Neuroglancer Tourguide

A 3D microscopy viewer with built-in structured-data browsing, plain-English queries powered by Claude / Gemini / OpenAI / local Ollama, and Python analysis (mesh-based or voxel-based, in-browser or on a cloud backend).

This repo contains two flavors of tourguide. Pick the one that fits your situation.

🌐 Web tourguide `web-app/`

Static web app — Neuroglancer embedded in the page, AI agent for natural-language queries and analysis, share links, optional cloud compute backend. Anyone can use it; nothing to install.

Live: https://tourguide-8j4.pages.dev
Docs: web-app/README.md
Cloud analysis backend (optional, for big data): hf-space/README.md

Best for: trying things out, sharing views with collaborators, exploratory analysis, day-to-day use, sharing data with anyone via a URL.

What it does:

Loads zarr / n5 / Neuroglancer precomputed datasets directly from S3 / GCS / local folders
Natural-language queries against organelle CSVs ("show the largest mito", "plot volume distributions")
Agent-generated Python analysis (regionprops, cc3d, custom code) — in-browser via Pyodide or on the HF Space for bigger volumes
Share-link with NG state + computed tables embedded; persists across browser refreshes
One-click "Copy NG link" for sharing just the viewer state with non-tourguide users
Bring your own AI key (Gemini free tier works great), or run an in-browser model via WebLLM
Can be run fully on-prem (vite preview + local uvicorn for analysis + local Ollama for LLM) — no cloud required

🖥️ Sidecar tourguide `server/`

Python service that runs alongside a local Neuroglancer process, streams screenshots, narrates them with local TTS, and records narrated tour videos. Originally the only flavor; preserved for the workflows the web app doesn't (yet) cover.
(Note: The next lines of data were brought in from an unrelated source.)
Lemma opened_sorted bits pos p as_ r' :
  whole_ok -> parse_all recs (opened bits pos p) = Ok (as_, r') ->
  forallb (fun a => IsTimestampSupported (attr_view (fst a))) attrs = true -> disorder_bounded 1000000 0 (feeds as_) -> 2 * zlen as_ < 2 ^ 32 ->
  exists r q numbered, DataSection attr_view junk undef (opened bits pos p) = Ok (Some (r, record <$> q)) /\
    record <$> numbered = as_ /\ (forall i a, numbered !! i = Some a -> seq a = Z.of_nat i) /\ q ≡ₚ numbered /\
    StronglySorted happens_before q.
Proof.
  intros Hok Hp Hts Hdis Hlen. destruct (whole_sizes Hok) as (Z1 & Z2 & Z3 & _). destruct (whole_parts bits) as (_ & _ & _ & P4 & _ & _).
  pose proof (wh_recs Hok) as Hw. pose proof (records_len recs Hw). pose proof (zlen_nonneg (features_bytes feats)).
  set (s := @init_state AnyRecord 1000 1000000). destruct (run_inv (feeds as_) s) as (s' & Hrun & Hinv & Hpush);
    [by apply init_inv|done|rewrite zlen_feeds; change (zlen (pushed s)) with 0; lia|done|].
  destruct (inv_ordered s' Hinv) as [Hperm Hsort]. change (omap _ (feeds as_)) with (pushes (feeds as_)) in Hpush. rewrite pushes_feeds in Hpush.
  assert (reading bits pos p = set_cache (cache s) (opened bits pos p)) as Er by (unfold reading; by rewrite Hts).
  unfold DataSection, ReadDataSection. change (sec_size (fh_data (header_ (opened bits pos p)))) with (zlen (data_section recs)).
  destruct (read_data_section_sorted (whole_file bits) r' (S (Z.to_nat (zlen (data_section recs)))) s' recs data_off 0 (opened bits pos p) s (opened bits pos p) [])
    as (rf & m & -> & Em).
  - split_and!; [done|done|done|done| |by exists as_].
    change (sec_size (fh_data (header_ (opened bits pos p)))) with (zlen (data_section recs)). unfold features_off in *. lia.
  - cbn. unfold zlen in *. lia.
  - done.
  - change (sec_size (fh_data (header_ (opened bits pos p)))) with (zlen (data_section recs)). unfold zlen in *. lia.
  - rewrite ReadRecord_file_start by done. by rewrite Er.
  - change (popped s ++ m) with m in Em. rewrite Em in Hperm, Hsort. exists rf, m, (pushed s'). split_and!; [done|done|by apply (ci_seq _ Hinv)|done|by apply sorted_happens_before].
Qed.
Best for: making narrated tour movies, voice cloning with Chatterbox, fully on-prem GPU workflows, batch tour generation.

What it does (in addition to the web app's features):

Voice narration with Chatterbox cloning (GPU TTS)
Movie recording with synchronized narration + multiple transition modes
Local Ollama integration on a GPU box (the web app supports this too via the OpenAI-compatible backend; the sidecar adds Janelia-cluster-friendly conventions on top)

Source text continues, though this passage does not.